Alpha & Beta Testing Checklist

Now that the spec is done and you are ready with an alpha/beta version, use this checklist to catch issues early on. If you are going to release this alpha/beta publicly, follow the Public Launch checklist too.

  • Eat your own dog food: Start using your SDKs yourself as much as possible. Document every error you face and the steps to resolve them, and also the best practices to handle errors.

  • Give it out to customers: As with any other product, ship the alpha to customers and gather feedback around usability, issues, and errors they encounter. If you don’t have great instrumentation in place of can’t roll out a public alpha/beta, give it to a select customer base.

  • Testing: Test everything multiple times. Automate this by getting unit-tests and integration tests written. For most of the well-written SDKs, writing unit-tests is a breeze and achieving an 85%+ code coverage is normal.

  • Hard documentation: Every user-facing function and class must be documented. This should include all the parameters that are supported. Engineering teams ideally would be using some standard docs generator for the SDK language (Sphinx for Python, RDoc for Ruby, etc.,) to generate readable code-level documentation for the end-users.

  • Coding style and contribution guidelines: If you are going to make your SDK open-source, the code needs to be well written and well-documented so others can contribute to the codebase.

  • Soft documentation: All API endpoints, along with the HTTP verbs to be used and the parameters that are allowed must be documented. It is best not to have verbose documentation - it always helps to be precise and direct, but not at the cost of missing crucial information. Also, include code samples where possible. Assume that the users aren’t going to look at something that is right in front of them. For anyone who is wondering how good documentation would look like, look at Stripe’s documentation and their API reference. Simulate building the end-users’ use cases using this soft documentation so you know what is missing.

  • Example codes: Host all the example codes from documentation or tutorials in a repo so the developers who just want the code samples can directly take the code from there. Re-use these example codes in your soft documentation so users can follow the code. Test these codes multiple times.
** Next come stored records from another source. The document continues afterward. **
(** Every call of the script returns, from the library state [l]: the
    context is entered, the calls of [run] return with [image] for the
    screenshot, and the context is left, in [l']. *)
Definition script_returns {L} `{!Playwright L} (l : L) (image : bytes)
    (l' : L) : Prop :=
  ∃ playwright l0 browser page l7,
    pw_enter l = (Returned playwright, l0) ∧
    run_returns playwright l0 browser page image l7 ∧
    pw_exit None l7 = (Returned (), l').

(** The exceptions raised in a trace, in order. *)
Definition raised_in (t : list event) : list exn := omap ev_raised t.

(** The page a call is made on, for the methods of a page. *)
Definition page_of (c : call) : option handle :=
  match c with
  | Goto p _ | Click p _ | WaitForSelector p _ | Screenshot p _ => Some p
  | _ => None
  end.

(** The calls of [run] on the objects [playwright], [browser] and [page],
    as the source writes them. *)
Definition session (playwright browser page : handle) : list call :=
  [ Launch playwright;
    NewPage browser;
    Goto page "http://localhost:5173/";
    Click page "button";
    WaitForSelector page "textarea:not(:empty)";
    Screenshot page "jules-scratch/verification/verification.png";
    Close browser ].

(** The seven calls of [run] as the source writes them. *)
Definition run_steps : list (string * list string) :=
  [ ("launch", []);
    ("new_page", []);
    ("goto", ["http://localhost:5173/"]);
    ("click", ["button"]);
    ("wait_for_selector", ["textarea:not(:empty)"]);
    ("screenshot", ["jules-scratch/verification/verification.png"]);
    ("close", []) ].

Definition screenshot_path : string :=
  "jules-scratch/verification/verification.png".

(** ** Libraries to run the script against *)

(** A library that raises, from the methods listed in [faults], the
    error listed, and returns from every other call.  Its state counts the
    screenshots asked for, and every screenshot differs from the one
    before. *)
Module Stub.

Definition png (n : nat) : bytes :=
  [Byte.x89; Byte.x50; Byte.x4e; Byte.x47] ++ replicate n Byte.x2e.

Definition answer {A} (faults : gmap string error) (m : string) (a : A)
    (l : nat) : outcome A * nat :=
  match faults !! m with
  | Some e => (Raised (Exn e), l)
  | None => (Returned a, l)
  end.

Definition library (faults : gmap string error) : Playwright nat := {|
  pw_enter := answer faults "__enter__" 1;
  pw_exit := λ _, answer faults "__exit__" ();
  pw_launch := λ _, answer faults "launch" 2;
  pw_new_page := λ _, answer faults "new_page" 3;
  pw_goto := λ _ _, answer faults "goto" ();
  pw_click := λ _ _, answer faults "click" ();
  pw_wait_for_selector := λ _ _, answer faults "wait_for_selector" ();
  pw_screenshot := λ _ _ l, answer faults "screenshot" (png l) (S l);
  pw_close := λ _, answer faults "close" ()
|}.

(** Nothing fails. *)
Definition healthy : Playwright nat := library ∅.

(** The method [bad] raises [e]. *)
Definition failing (bad : string) (e : error) : Playwright nat :=
  library {[bad := e]}.

(** A process started with no argument, an empty environment and an
    empty working directory. *)
Definition fresh : proc nat := Proc ["verify_transcription.py"] ∅ ∅ 0.

(** The same script started with a flag, a variable in its environment
    and a file in its directory. *)
Definition decorated : proc nat :=
  Proc ["verify_transcription.py"; "--headed"] {["HEADLESS" := "0"]}
    {["notes.txt" := []]} 0.

(** The run of the script from [fresh] against the library in which
    [bad] raises [e]. *)
Definition run_failing (bad : string) (e : error) : @completed nat :=
  python (@script nat (failing bad e)) fresh.

Definition run_healthy : @completed nat :=
  python (@script nat healthy) fresh.

(** A second healthy run, on what the first left. *)
Definition run_again : @completed nat :=
  python (@script nat healthy) (final run_healthy).

(** No button on the page, and a teardown that fails as well. *)
Definition run_no_button_bad_teardown : @completed nat :=
  python (@script nat (library {[ "click" := ElementNotFoundError;
                                  "__exit__" := OtherError "Error" ]}))
    fresh.

End Stub.

(** A library whose calls on a page wait for their element, as those of
    Playwright do.  Its state is the page to come: one entry per tick,
    with the selectors that match an element at that moment.  A call waits
    until its selector matches, for [patience] ticks at most, and raises
    [TimeoutError] then. *)
Module AutoWait.

Definition patience : nat := 3.

Fixpoint await (selector : string) (ticks : nat) (page : list (list string))
    : outcome () * list (list string) :=
  match ticks, page with
  | S n, now :: later =>
      if decide (selector ∈ now) then (Returned (), page)
      else await selector n later
  | _, _ => (Raised (Exn TimeoutError), page)
  end.

Definition library : Playwright (list (list string)) := {|
  pw_enter := λ l, (Returned 1, l);
  pw_exit := λ _ l, (Returned (), l);
  pw_launch := λ _ l, (Returned 2, l);
  pw_new_page := λ _ l, (Returned 3, l);
  pw_goto := λ _ _ l, (Returned (), l);
  pw_click := λ _ selector, await selector patience;
  pw_wait_for_selector := λ _ selector, await selector patience;
  pw_screenshot := λ _ _ l, (Returned (Stub.png 0), l);
  pw_close := λ _ l, (Returned (), l)
|}.

(** A page that shows its button one tick after it is loaded, and fills
    its text area one tick after that. *)
Definition late_button : proc (list (list string)) :=
  Proc ["verify_transcription.py"] ∅ ∅
    [ []; ["button"]; ["button"; "textarea:not(:empty)"] ].

(** A page that never shows a button. *)
Definition no_button : proc (list (list string)) :=
  Proc ["verify_transcription.py"] ∅ ∅ [ []; []; []; []; [] ].

End AutoWait.

(** ** Case analysis on what the library answers *)

(** The script is a straight line of calls: a property of its runs is
    proved by asking, call after call, whether the library returned or
    raised, and reading the trace that results. *)

Ltac open_script :=
  unfold python, script, with_sync_playwright, run, screenshot, close,
    wait_for_selector, click, goto, new_page, chromium_launch, write_file,
    invoke, mbind, M_mbind, M_bind, mret, M_mret, M_ret in *.

Ltac ask :=
  match goal with
  | |- context [match ?x with _ => _ end] =>
      lazymatch type of x with
      | (outcome _ * _)%type => destruct x as [[?|?] ?] eqn:?
      end
  end.

Ltac answers :=
  repeat (ask; simpl);
  repeat match goal with u : () |- _ => destruct u end.

Ltac trace_facts :=
  unfold exit_status, all_returned, returned_from, methods, method, steps,
    calls in *;
  simpl in *.

(** Which event of a known trace a hypothesis [ev ∈ t] speaks of. *)
Ltac which_event := decompose_list_elem_of; simplify_eq/=.

Ltac use_all_returned :=
  repeat match goal with
  | H : Forall _ (_ :: _) |- _ => inversion H; clear H; simplify_eq/=
  end.

(** Membership in a written-out list, and its decision for strings. *)
Ltac listed :=
  solve [repeat first [apply list_elem_of_here | apply list_elem_of_further]].

(** The event of a written-out trace that a goal [∃ ev, ev ∈ t ∧ _]
    asks for. *)
Ltac find_event :=
  match goal with
  | |- ∃ ev, ev ∈ ?t ∧ _ =>
      let rec try_from l :=
        lazymatch l with
        | ?x :: ?l' => first [ exists x; split; [listed | done] | try_from l' ]
        end in
      try_from t
  end.

Ltac decided := apply (bool_decide_unpack _); vm_compute; exact I.

Ltac refuted H :=
  apply (bool_decide_pack _) in H; vm_compute in H; exact (match H with end).

Ltac pick_prefix :=
  first [ by exists 0 | by exists 1 | by exists 2 | by exists 3
        | by exists 4 | by exists 5 | by exists 6 | by exists 7 ].

Ltac by_position i :=
  repeat (destruct i as [|i]; simplify_eq/=; try done; try lia).

(** A written-out trace is what the library performed, by the answers
    recorded in the context. *)
Ltac performs :=
  repeat first
    [ apply performed_nil
    | eapply performed_cons;
      [ simpl;
        match goal with H : ?f = _ |- context [?f] => rewrite H end;
        reflexivity
      | ] ].

Ltac split_before_last_two :=
  match goal with
  | |- ∃ pre x, ?t = pre ++ [_; Event _ x] ∧ _ =>
      exists (take (length t - 2) t); eexists; split; [reflexivity | simpl]
  end.

(** ** Exceptions *)

Lemma chain_self (e : exn) : e ∈ chain e.
Proof. destruct e; simpl; left. Qed.

Lemma chain_chained_to (e' e : exn) : e ∈ chain (chained_to e' e).
Proof.
  induction e' as [k | k c IH]; simpl.
  - right. apply chain_self.
  - by right.
Qed.

Lemma chain_set_context (e' e : exn) : e ∈ chain (set_context e' e).
Proof.
  unfold set_context. destruct (decide (e ∈ chain e')); [done |].
  apply chain_chained_to.
Qed.

(** The exception raised keeps its class, and is not its own context. *)
Lemma kind_of_set_context (e' e : exn) : kind_of (set_context e' e) = kind_of e'.
Proof.
  unfold set_context. destruct (decide (e ∈ chain e')); [done |].
  by destruct e'.
Qed.

Lemma set_context_self (e : exn) : set_context e e = e.
Proof.
  unfold set_context. destruct (decide (e ∈ chain e)) as [| []]; [done |].
  apply chain_self.
Qed.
  • Talk to the users: Select the alpha & beta users based on their profiles and be the point of contact for the SDKs. Give access to the soft documentation and let the development happen. Understand the issues they are facing and document all of them. You will then have to address these issues before going public.

Public Launch Checklist

This is great! These are the things you need to double-check to make sure your public launches go well.

  • Release notes & blogs: Have the release notes and blogs ready. Proof-read these multiple times. Mention what is it that changed from the previous version. Include a migration guide if you expect your users to move to the new version.

  • Brace for impact: Make sure all your team is ready for customer queries and issues. Hold training sessions for your support teams if needed. Record video tutorials and do webinars if required.

  • CI & Testing: Have mocked unit tests and integration tests written for every functionality, including utility functions. I usually specify an 85% code coverage for every resource before launching a stable release. Make sure to test whether the right URL is being hit with the right HTTP verb. If your SDK manages some serialization & deserialization of parameters, then that has to be tested thoroughly to make sure the data is being passed the right way. The last thing you want your end customer to do is to write try-except blocks for everything.

Post Launch Checklist

Congrats on the SDK launch. Here are a few things to close the loop!

  • Lessons learned: Document the lessons learned and update the relevant internal documents for future reference.

  • Deprecating older SDKs: Work on deprecating the older SDKs as managing multiple versions will be a huge pain, both for your users and you. Monitor the usage of the new SDK based on the user-agent values.

That’s all I had. All the best for your launch!